■ Problem to solve ■
The listing below contains a span that opens with the line containing "Proof. induction l;" and closes with the line containing "keeps x (new_stream id x).2 /\". Return that span exactly.
** Opening Material supplied block **
(** C29 The bookkeeping of a server agrees with what runs: in every state the whole server
    can reach (accept loop, sessions with their loops and nghttp2, echo handlers, sessions
    of clients on its context, all interleaved), its [Server] part is one that Server
    speaks of; the tasks its group counts are exactly the accept loop, the sessions, of
    the server's connections and of clients, whose run() has not returned and the
    handlers that have not returned; and every dispatched request has a task, no two
    the same one. *)
Theorem server_world_refines w :
  wreach buffer capacity c w -> (N.of_nat (size (live (tasks_ (sv w)))) <= SIZE_MAX)%N ->
  svreach (echoing c) (sv w) /\
  count_ (group (tasks_ (sv w))) = N.of_nat (size (live (tasks_ (sv w)))) /\
  (forall j, j ∈ live (tasks_ (sv w)) <->
     j = 0 /\ accepting (sv w) <> ADone \/
     (exists s, sessions w !! j = Some s /\ over (econn s) = false) \/
     (exists k, clients w !! j = Some k /\ over k = false) \/
     (exists i a s, task_of w !! (i, a) = Some j /\ sessions w !! i = Some s /\ is_returned a s = false)) /\
  (forall i s a, sessions w !! i = Some s -> a ∈ spawned (session_of (econn s)) ->
     exists j, task_of w !! (i, a) = Some j /\ forall p, task_of w !! p = Some j -> p = (i, a)).
Proof.
  intros Hr Hb. destruct (wreach_inv buffer capacity buffer_window buffer_room c w Hr) as [Hi Ht].
  pose proof (svreach_inv _ _ (wi_sv _ _ _ _ Hi)) as [Hg Hk Hacc _].
  split; [apply Hi|]. split; [by apply (ginv_zero _ Hg Hb)|]. split.
  - intros j. rewrite Hk, <-Hacc, <-(wi_session _ _ _ _ Hi), <-(wi_client _ _ _ _ Hi), <-(wi_handler _ _ _ _ Hi).
    split.
    + intros [[|[|]|] HK]; auto.
    + intros [H|[H|[H|H]]]; rewrite H; by eexists.
  - intros i s a Ei Ha. destruct (Ht i s a Ei Ha) as [j Hj]. exists j. split; [done|].
    intros p Hp. by apply (wi_inj _ _ _ _ Hi p (i, a) j).
Qed.

(** *** What handlers do in it *)

(** No wait of a handler is cancelled. *)
Definition wcalm (e : wev (E := E)) : bool := match e with WSession _ e => qcalm e | _ => true end.

Lemma dispatch_sessions i l w : sessions (dispatch_tasks i l w) = sessions w.
Proof. revert w; induction l as [|a l IH]; intros w; simpl; [done|]. by rewrite IH. Qed.

Lemma session_world_inv w i e evs w' :
  session_world buffer capacity i e w = Some (evs, w') ->
  exists s s', sessions w !! i = Some s /\ qstep buffer capacity e s = Some s' /\
    polite (events_of s s') (session_of (econn s)) = true /\ sessions w' = <[i := s']> (sessions w).
Proof.
  intros H. unfold session_world in H. destruct (sessions w !! i) as [s|]; [|done].
  destruct (qstep buffer capacity e s) as [s'|] eqn:Hq; [|done]. destruct (polite _ _) eqn:Hp; [|done].
  exists s, s'. repeat (split; [done|]). destruct (bool_decide _); [|done]. cbn [andb] in H.
  destruct e as [e|a|a e].
  - destruct e; injection H as <- <-; (done || apply dispatch_sessions).
  - by injection H as <- <-.
  - destruct (is_returned a s'); [|by injection H as <- <-].
    destruct (task_of w !! (i, a)); [|done]. by injection H as <- <-.
Qed.

Lemma client_sessions w i e evs w' :
  client_world capacity i e w = Some (evs, w') -> sessions w' = sessions w.
Proof.
  unfold client_world. intros H. destruct (clients w !! i) as [k|]; [|done].
  destruct (kstep capacity e k); [|done]. destruct (bool_decide _); [|done].
  by destruct e; injection H as <- <-.
Qed.

Definition all_joined w : Prop := forall i s, sessions w !! i = Some s -> joins buffer calm s.

Lemma joined_step w e evs w' :
  all_joined w -> wcalm e = true -> wstep buffer capacity e w = Some (evs, w') -> all_joined w'.
Proof.
  intros Hj Hc H. assert (Haccept : forall r e0, accept_world r e0 w = (evs, w') -> all_joined w').
  { intros r e0 H'. injection H' as <- <-. intros k s. cbn [sessions].
    destruct (existsb is_spawn r.2); [|apply Hj]. rewrite lookup_insert_Some.
    intros [[_ <-]|[_ Hs]]; [apply joined_new | by apply (Hj k)]. }
  destruct e as [ec e0|ec alpn e0|i e|tls hn cec hec alpn e0|i e| | |]; cbn [wstep] in H;
    try (destruct (accepting (sv w)); try done; apply (inj Some) in H; by eapply Haccept);
    try (by injection H as <- <-).
  2: { intros j s. rewrite (client_sessions w i e evs w' H). apply Hj. }
  destruct (session_world_inv w i e evs w' H) as (s & s' & Ei & Hq & Hp & Es'). intros k s0.
  rewrite Es', lookup_insert_Some. intros [[_ <-]|[_ Hs]]; [|by apply (Hj k)].
  destruct (joins_step buffer capacity calm e s s' Hq Hc) as (es & T & Hstep).
  apply Hstep; [by apply (Hj i)|]. unfold events_of in Hp. by rewrite T, drop_app_length in Hp.
Qed.
(* ===== verification/ServerDrain.v ===== *)
(** * Destroying a server

    [Server::Impl::~Impl] (src/server.cpp) asks every coroutine of the server to stop and
    drives the io_context until none is left.  ServerWorld has the coroutines; here the
    io_context resumes them in any order, their waits being cancelled, and the
    destructor's loop (TaskGroup) comes to its end with everything finished.  This
    discharges, for the program's own coroutines, what TaskGroup assumes of a context. *)

From S2P Require Import Prelude Capy Nghttp2 Charconv Stream StreamRead StreamWrite StreamSys StreamProps.
From S2P Require Import Session SessionSys SessionProps SessionHeaders Messages Composed Echo.
From S2P Require Import EchoStream EchoLive EchoSafe EchoEnd SessionEcho EchoCancel.
From S2P Require Import Loops LoopProps Connection ConnectionProps ConnectionEnd EchoConnection.
From S2P Require Import EchoConnectionEnd EchoConnectionStop TaskGroup Endpoints Server ServerWorld.

Section Stopping.
Context {C : CapyOps} {G : NgConsts} {W : CapyWrite} {E : Type} {N : NgEngine E}.
Implicit Types (w : server_world (E := E)).

(** ** A server that was asked to stop *)

(** [late] counts the waits that were satisfied before the stop request and whose
    coroutines have not been resumed yet, and the turns that coroutines which use a
    client's session still take. *)
Record stopping := mkStopping { sw : server_world (E := E); late : nat }.

(** Turns after the stop request: accepts, handshakes, reads, writes and waits are
    cancelled. *)
Definition wstop (e : wev (E := E)) : bool :=
  match e with
  | WAccept (Some _) _ | WHandshake (Some _) _ _ => true
  | WSession _ e => stop_event e
  | WClient _ e => stop_event (QLoop e)
  | _ => false
  end.

(** A coroutine that uses a client's session is no task of the group: it may go on. *)
Definition wlate (e : wev (E := E)) : bool :=
  match e with
  | WSession _ e => late_event e
  | WClient _ (KTurn _) => true
  | WClient _ e => late_event (QLoop e)
  | _ => false
  end.

(** ** How many turns are left *)

Definition accept_left (p : accept_phase) : nat :=
  match p with AAccepting => 1 | AHandshaking => 2 | ADone => 0 end.

(** By task. *)
Definition total {A} (f : A -> nat) (m : gmap nat A) : nat := map_fold (fun _ x n => f x + n) 0 m.

Definition world_left w : nat :=
  accept_left (accepting (sv w)) + total left_of (sessions w) + total loops_left (clients w).

(** A satisfied wait gives a handler at most as many turns as it can have left. *)
Definition stopping_left (x : stopping) : nat := 12 * late x + world_left (sw x).

Section Total.
Context {A : Type} (f : A -> nat).
Implicit Types (m : gmap nat A).

Lemma total_insert m i x x' : m !! i = Some x -> total f (<[i := x']> m) + f x = total f m + f x'.
Proof.
  intros Hi. unfold total. rewrite <-insert_delete_eq.
  rewrite map_fold_insert_L; [|intros; lia|by rewrite lookup_delete_eq].
  rewrite (map_fold_delete_L _ _ i x m); [lia | intros; lia | done].
Qed.

Lemma total_in m i x : m !! i = Some x -> f x <= total f m.
Proof.
  intros Hi. unfold total. rewrite (map_fold_delete_L _ _ i x m); [lia | intros; lia | done].
Qed.

Lemma total_zero m : (forall i x, m !! i = Some x -> f x = 0) -> total f m = 0.
Proof.
  unfold total. induction m as [|i x m Hi IH] using map_ind; intros Hz; [done|].
  rewrite map_fold_insert_L; [|intros; lia|done]. rewrite (Hz i x) by apply lookup_insert_eq.
  apply IH. intros k y Hk. apply (Hz k). rewrite lookup_insert_ne; [done|]. intros ->. congruence.
Qed.

(** The first entry with turns left, with a turn for it. *)
Definition first_left {B} (pick : A -> option B) m : option (nat * B) :=
  match omap (fun '(i, x) => if f x =? 0 then None else (pair i) <$> pick x) (map_to_list m) with
  | p :: _ => Some p
  | [] => None
  end.

Lemma first_left_some {B} (pick : A -> option B) m i b :
  first_left pick m = Some (i, b) -> exists x, m !! i = Some x /\ f x <> 0 /\ pick x = Some b.
Proof.
  unfold first_left. destruct (omap _ _) as [|p l] eqn:Eo; [done|]. intros [= ->].
  assert (Hin : (i, b) ∈ (i, b) :: l) by apply list_elem_of_here. rewrite <-Eo in Hin.
  apply list_elem_of_omap in Hin as ([j x] & Hin & He). apply elem_of_map_to_list in Hin.
  destruct (Nat.eqb_spec (f x) 0); [done|]. destruct (pick x) as [b'|] eqn:Ep; [|done].
  injection He as -> ->. eauto.
Qed.

Lemma first_left_none {B} (pick : A -> option B) m :
  (forall i x, m !! i = Some x -> f x <> 0 -> is_Some (pick x)) -> first_left pick m = None -> total f m = 0.
Proof.
  intros Hp H. apply total_zero. intros i x Hx. destruct (decide (f x = 0)) as [|Hn]; [done|]. exfalso.
  destruct (Hp i x Hx Hn) as [b Hb]. unfold first_left in H. destruct (omap _ _) eqn:Eo; [|done].
  assert (Hin : (i, b) ∈ @nil (nat * B)); [|by apply elem_of_nil in Hin].
  rewrite <-Eo. apply list_elem_of_omap. exists (i, x). split; [by apply elem_of_map_to_list|].
  destruct (Nat.eqb_spec (f x) 0); [done|]. by rewrite Hb.
Qed.

End Total.

(** ** The io_context *)

Context (buffer : buffer_param) (capacity : nat).

(** Which coroutine is resumed next, with what; how many handlers [poll] finds ready. *)
Context (pick : stopping -> option (wev (E := E))) (burst : stopping -> nat).

Definition resume (x : stopping) : option (list gev * stopping) :=
  match pick x with
  | None => None
  | Some e =>
      match wstep buffer capacity e (sw x) with
      | Some (evs, w') => Some (evs, mkStopping w' (if wlate e then late x - 1 else late x))
      | None => None
      end
  end.

Fixpoint resume_many (n : nat) (x : stopping) : nat * list gev * stopping :=
  match n with
  | O => (0, [], x)
  | S n =>
      match resume x with
      | None => (0, [], x)
      | Some (evs, x) => let '(k, evs', x) := resume_many n x in (S k, evs ++ evs', x)
      end
  end.

(** A stopped context runs nothing until it is restarted. *)
Instance stopping_io : IoContext stopping := {
  restart x := mkStopping (mkServerWorld (ioc_restart (sv (sw x))) (sessions (sw x)) (task_of (sw x))
                          (clients (sw x))) (late x);
  poll x := if stopped (sv (sw x)) then (0, [], x) else resume_many (burst x) x;
  run_one x := if stopped (sv (sw x)) then (0, [], x) else resume_many 1 x;
}.

End Stopping.

(** ** Turns after the stop request *)

Section StoppingTurns.
Context {C : CapyOps} {L : CapyLaws C} {G : NgConsts} {GL : NgLaws G}.
Context {W : CapyWrite} {WL : CapyWriteLaws W} {E : Type} {N : NgEngine E}.
Context {NL : NgEngineLaws E} {Q : NgSendQuiet E}.
Context (buffer : buffer_param) (capacity : nat).
Hypothesis buffer_window : bp_one_window buffer = true.
Hypothesis buffer_room : 0 < bp_room buffer.
Context (c : Config).
Implicit Types (s : eserver (E := E)) (w : server_world (E := E)).
Local Abbreviation session s := (session_of (econn s)).
Local Abbreviation winv := (winv buffer capacity c).

(** No request is dispatched any more. *)
Lemma stop_spawned e s s' :
  stop_event e || late_event e = true -> qstep buffer capacity e s = Some s' ->
  spawned (session s') = spawned (session s).
Proof.
  intros He H. destruct e as [e|a|a e].
  - by destruct (stop_loop_frame buffer capacity e s s' He H) as (? & _).
  - by destruct (start_turn buffer capacity a s s' H) as [-> _].
  - destruct (qtask_inv _ _ _ _ _ _ H) as (_ & tk & y & t' & k' & _ & _ & _ & Ek & ->).
    by destruct (turn_frame _ _ _ _ _ _ _ Ek) as (_ & ? & _).
Qed.
(* ===== verification/LifetimeProps.v ===== *)
(** * What lives how long

    Theorems about Lifetime: the invariant (a session that destroys objects runs like one
    that keeps them all, and has those that are owned), nothing is left of a session that
    is over, a request submitted after its end is left for ever, and messages log one line
    each. *)

From S2P Require Import Prelude Capy Nghttp2 Charconv Stream StreamRead StreamWrite StreamSys StreamProps.
From S2P Require Import Session SessionSys SessionProps SessionHeaders Lifetime.

(** ** Nothing is destroyed too early or too late *)

Section LifetimeProps.
Context {C : CapyOps} {G : NgConsts}.

(** Objects stay, and the table points to objects. *)
Definition keeps (x x' : Session) : Prop := forall a, is_Some (heap x !! a) -> is_Some (heap x' !! a).

Definition table_ok (x : Session) : Prop := forall id a, find_stream id x = Some a -> is_Some (heap x !! a).

Lemma keeps_trans x1 x2 x3 : keeps x1 x2 -> keeps x2 x3 -> keeps x1 x3.
Proof. unfold keeps. auto. Qed.

Lemma upd_keeps f a x : keeps x (upd f a x).
Proof. intros a' H. rewrite lookup_upd. case_decide; [by apply fmap_is_Some | done]. Qed.

Lemma with_stream_keeps id f x : keeps x (with_stream id f x).
Proof. unfold with_stream. destruct (find_stream id x); [apply upd_keeps | by intros a]. Qed.

Lemma close_list_keeps l x : keeps x (foldr (upd on_close) x l).
Proof. induction l; simpl; [by intros a | eapply keeps_trans; [exact IHl | apply upd_keeps]]. Qed.

Lemma header_keeps f name v x :
  keeps x (on_header_callback f name v x) /\ streams_ (on_header_callback f name v x) = streams_ x.
Proof.
  assert (Hw : forall g x', keeps x x' /\ streams_ x' = streams_ x ->
            keeps x (with_stream (hd_stream_id f) g x') /\
            streams_ (with_stream (hd_stream_id f) g x') = streams_ x).
  { intros g x' [Hk <-]. split; [eapply keeps_trans; [exact Hk | apply with_stream_keeps]|].
    by destruct (with_stream_frame (hd_stream_id f) g x'). }
  assert (Hx : keeps x x /\ streams_ x = streams_ x) by by split; [intros a|].
  unfold on_header_callback. break; try exact Hx; repeat apply Hw; exact Hx.
Qed.

(** A table that only lost entries. *)
Lemma table_shrink x x' : keeps x x' -> streams_ x' ⊆ streams_ x -> table_ok x -> table_ok x'.
Proof. intros Hk Hs Ht id a H. apply Hk, (Ht id). by apply (lookup_weaken _ _ _ _ H). Qed.

Lemma emplace_ok id a x : is_Some (heap x !! a) -> table_ok x -> table_ok (emplace id a x).
Proof.
  intros Ha Ht id' a'. unfold emplace, find_stream. destruct (streams_ x !! id); [apply Ht|]. simpl.
  destruct (decide (id = id')) as [->|]; [rewrite lookup_insert_eq; by intros [= <-]|].
  rewrite lookup_insert_ne by done. apply Ht.
Qed.

Lemma emplace_heap id a x : heap (emplace id a x) = heap x.
Proof. unfold emplace. by destruct (streams_ x !! id). Qed.

Lemma new_stream_ok id x :
  heap x !! next_addr x = None -> table_ok x ->
  keeps x (new_stream id x).2 /\ table_ok (new_stream id x).2 /\
  is_Some (heap (new_stream id x).2 !! next_addr x).
Proof.
  intros Hf Ht. assert (Hk : keeps x (new_stream id x).2).
  { intros a Ha. simpl. destruct (decide (next_addr x = a)) as [<-|]; [by rewrite lookup_insert_eq|].
    by rewrite lookup_insert_ne. }
  split; [done|]. split; [by apply (table_shrink x) | simpl; by rewrite lookup_insert_eq].
Qed.

Lemma submit_request_ok path n hs ret x :
  heap x !! next_addr x = None -> table_ok x ->
  keeps x (submit_request path n hs ret x).2 /\ table_ok (submit_request path n hs ret x).2 /\
  (forall a, value (submit_request path n hs ret x).1 = Some a ->
     is_Some (heap (submit_request path n hs ret x).2 !! a)).
Proof.
  intros Hf Ht. unfold submit_request. destruct (role_ x); [by repeat split; [intros a|..]|].
  destruct (new_stream_ok 0 x Hf Ht) as (Hk & Hn & Ha). unfold new_stream in *. cbn [fst snd] in *.
  set (n1 := x <| heap := _ |> <| next_addr := _ |>) in *.
  destruct (ret <? 0)%Z; cbn [fst snd].
  - assert (Hd : forall a, is_Some (heap x !! a) -> is_Some (delete (next_addr x) (heap n1) !! a)).
    { intros a H. rewrite lookup_delete_ne; [by apply Hk|]. intros <-. rewrite Hf in H. by destruct H. }
    split; [exact Hd|]. split; [|done]. intros id a H. apply Hd, (Ht id). exact H.
  - set (n2 := upd _ _ _).
    assert (Hk2 : keeps n1 n2).
    { intros a H. unfold n2. rewrite lookup_upd. case_decide; [apply fmap_is_Some|]; exact H. }
    assert (Ht2 : table_ok n2) by (by apply (table_shrink n1)).
    assert (Ha2 : is_Some (heap n2 !! next_addr x)) by by apply Hk2.
    split; [|split].
    + intros a H. simpl. rewrite emplace_heap. by apply Hk2, Hk.
    + pose proof (emplace_ok ret (next_addr x) n2 Ha2 Ht2) as He. exact He.
    + intros a [= <-]. simpl. by rewrite emplace_heap.
Qed.
(** Moving from [src] to [m] gives [m]'s pointer up and leaves a husk. *)
Definition moved (m src : hid) (h : holder) (l : life) : life :=
  l <| holders := <[m := h]> (<[src := mkHolder (hkind h) None]> (holders l)) |>.

Lemma holder_refs_put m h l b :
  forall hs, holders l = hs ->
  holder_refs b (l <| holders := <[m := h]> hs |>) + default 0 ((fun h0 => held h0 b) <$> hs !! m) =
  holder_refs b l + held h b.
Proof.
  intros hs <-. unfold holder_refs. simpl. destruct (holders l !! m) as [h0|] eqn:E; simpl.
  - rewrite (size_filter_delete _ _ _ _ E), <-insert_delete_eq.
    rewrite size_filter_fresh by apply lookup_delete_eq. unfold held. simpl. lia.
  - rewrite size_filter_fresh by done. unfold held. simpl. lia.
Qed.

Lemma moved_count m src h l b :
  holders l !! src = Some h -> m <> src ->
  use_count b (moved m src h l) + default 0 ((fun h0 => held h0 b) <$> holders l !! m) = use_count b l.
Proof.
  intros Hs Hne. unfold use_count. change (lsess (moved m src h l)) with (lsess l).
  pose proof (holder_refs_put src (mkHolder (hkind h) None) l b _ eq_refl) as H1. rewrite Hs in H1. simpl in H1.
  set (l1 := l <| holders := <[src := mkHolder (hkind h) None]> (holders l) |>) in *.
  pose proof (holder_refs_put m h l1 b _ eq_refl) as H2. simpl in H2.
  rewrite lookup_insert_ne in H2 by done. rewrite held_husk in H1.
  change (holder_refs b (l1 <| holders := _ |>)) with (holder_refs b (moved m src h l)) in H2. lia.
Qed.

(** ** Steps *)

(** [r] answers as Lifetime does. *)
Definition agrees (r : verdict counted) (o : option life) : Prop :=
  match o with
  | Some l' => exists c', r = Fine c' /\ rlife c' = l' /\ rc_inv none c'
  | None => r = NotNow
  end.

Lemma goes_agrees r u u' : goes r u -> u = u' -> agrees r (Some (sweep u')).
Proof. intros H <-. by apply goes_sweep. Qed.

(** In the cases where run() goes on. *)
Lemma now_at_running x c : now_at x c = (now_at x c) <| running := running (rlife c) && negb false |>.
Proof. unfold now_at. destruct (rlife c) as [? ? ? r ?]. simpl. by rewrite andb_true_r. Qed.

Lemma event_ok e c :
  rc_inv none c -> lguard e (rlife c) = true -> agrees (rc_event e c) (lstep (LEvent e) (rlife c)).
Proof.
  intros Hi Hg. cbn [lstep]. rewrite Hg.
  assert (Hgo : forall r x', is_end e = false -> goes r (now_at x' c) ->
            agrees r (Some (sweep ((rlife c) <| lsess := x' |> <| running := running (rlife c) && negb (is_end e) |>)))).
  { intros r x' -> H. eapply goes_agrees; [exact H | apply (now_at_running x' c)]. }
  destruct e as [f|f n v|f|id d|id|a e|path n hs ret|a n hs rv| | |]; try done; cbn [xstep rc_event].
  - apply Hgo; [done | by apply begin_headers_ok].
  - apply Hgo; [done | by apply header_ok].
  - apply Hgo; [done | by apply data_chunk_ok].
  - apply Hgo; [done | by apply close_stream_ok].
  - assert (Ha : 0 < use_count a (rlife c)).
    { unfold use_count. unfold lguard in Hg. destruct e; try (apply andb_true_iff in Hg as [_ Hg]);
        apply Nat.ltb_lt in Hg; lia. }
    pose proof (rc_turn_ok a e c Hi Ha) as Ht. cbn [xstep] in Ht. unfold rsess in *.
    destruct (if is_turn e then _ else None) as [x'|]; [by apply Hgo | exact Ht].
  - apply Hgo; [done|]. apply submit_response_ok; [done|]. simpl in Hg. apply Nat.ltb_lt in Hg. unfold use_count. lia.
  - apply Hgo; [done|]. apply goes_fine; [by apply sess_change | done].
  - apply Hgo; [done|]. apply goes_fine; [by apply sess_change | done].
  - eapply goes_agrees; [by apply rc_end_ok|]. simpl. by rewrite andb_false_r.
Qed.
** Closing Material supplied block **
■ Response to the task ■
Proof. induction l; simpl; [by intros a | eapply keeps_trans; [exact IHl | apply upd_keeps]]. Qed.

Lemma header_keeps f name v x :
  keeps x (on_header_callback f name v x) /\ streams_ (on_header_callback f name v x) = streams_ x.
Proof.
  assert (Hw : forall g x', keeps x x' /\ streams_ x' = streams_ x ->
            keeps x (with_stream (hd_stream_id f) g x') /\
            streams_ (with_stream (hd_stream_id f) g x') = streams_ x).
  { intros g x' [Hk <-]. split; [eapply keeps_trans; [exact Hk | apply with_stream_keeps]|].
    by destruct (with_stream_frame (hd_stream_id f) g x'). }
  assert (Hx : keeps x x /\ streams_ x = streams_ x) by by split; [intros a|].
  unfold on_header_callback. break; try exact Hx; repeat apply Hw; exact Hx.
Qed.

(** A table that only lost entries. *)
Lemma table_shrink x x' : keeps x x' -> streams_ x' ⊆ streams_ x -> table_ok x -> table_ok x'.
Proof. intros Hk Hs Ht id a H. apply Hk, (Ht id). by apply (lookup_weaken _ _ _ _ H). Qed.

Lemma emplace_ok id a x : is_Some (heap x !! a) -> table_ok x -> table_ok (emplace id a x).
Proof.
  intros Ha Ht id' a'. unfold emplace, find_stream. destruct (streams_ x !! id); [apply Ht|]. simpl.
  destruct (decide (id = id')) as [->|]; [rewrite lookup_insert_eq; by intros [= <-]|].
  rewrite lookup_insert_ne by done. apply Ht.
Qed.

Lemma emplace_heap id a x : heap (emplace id a x) = heap x.
Proof. unfold emplace. by destruct (streams_ x !! id). Qed.

Lemma new_stream_ok id x :
  heap x !! next_addr x = None -> table_ok x ->
  keeps x (new_stream id x).2 /\ table_ok (new_stream id x).2 /\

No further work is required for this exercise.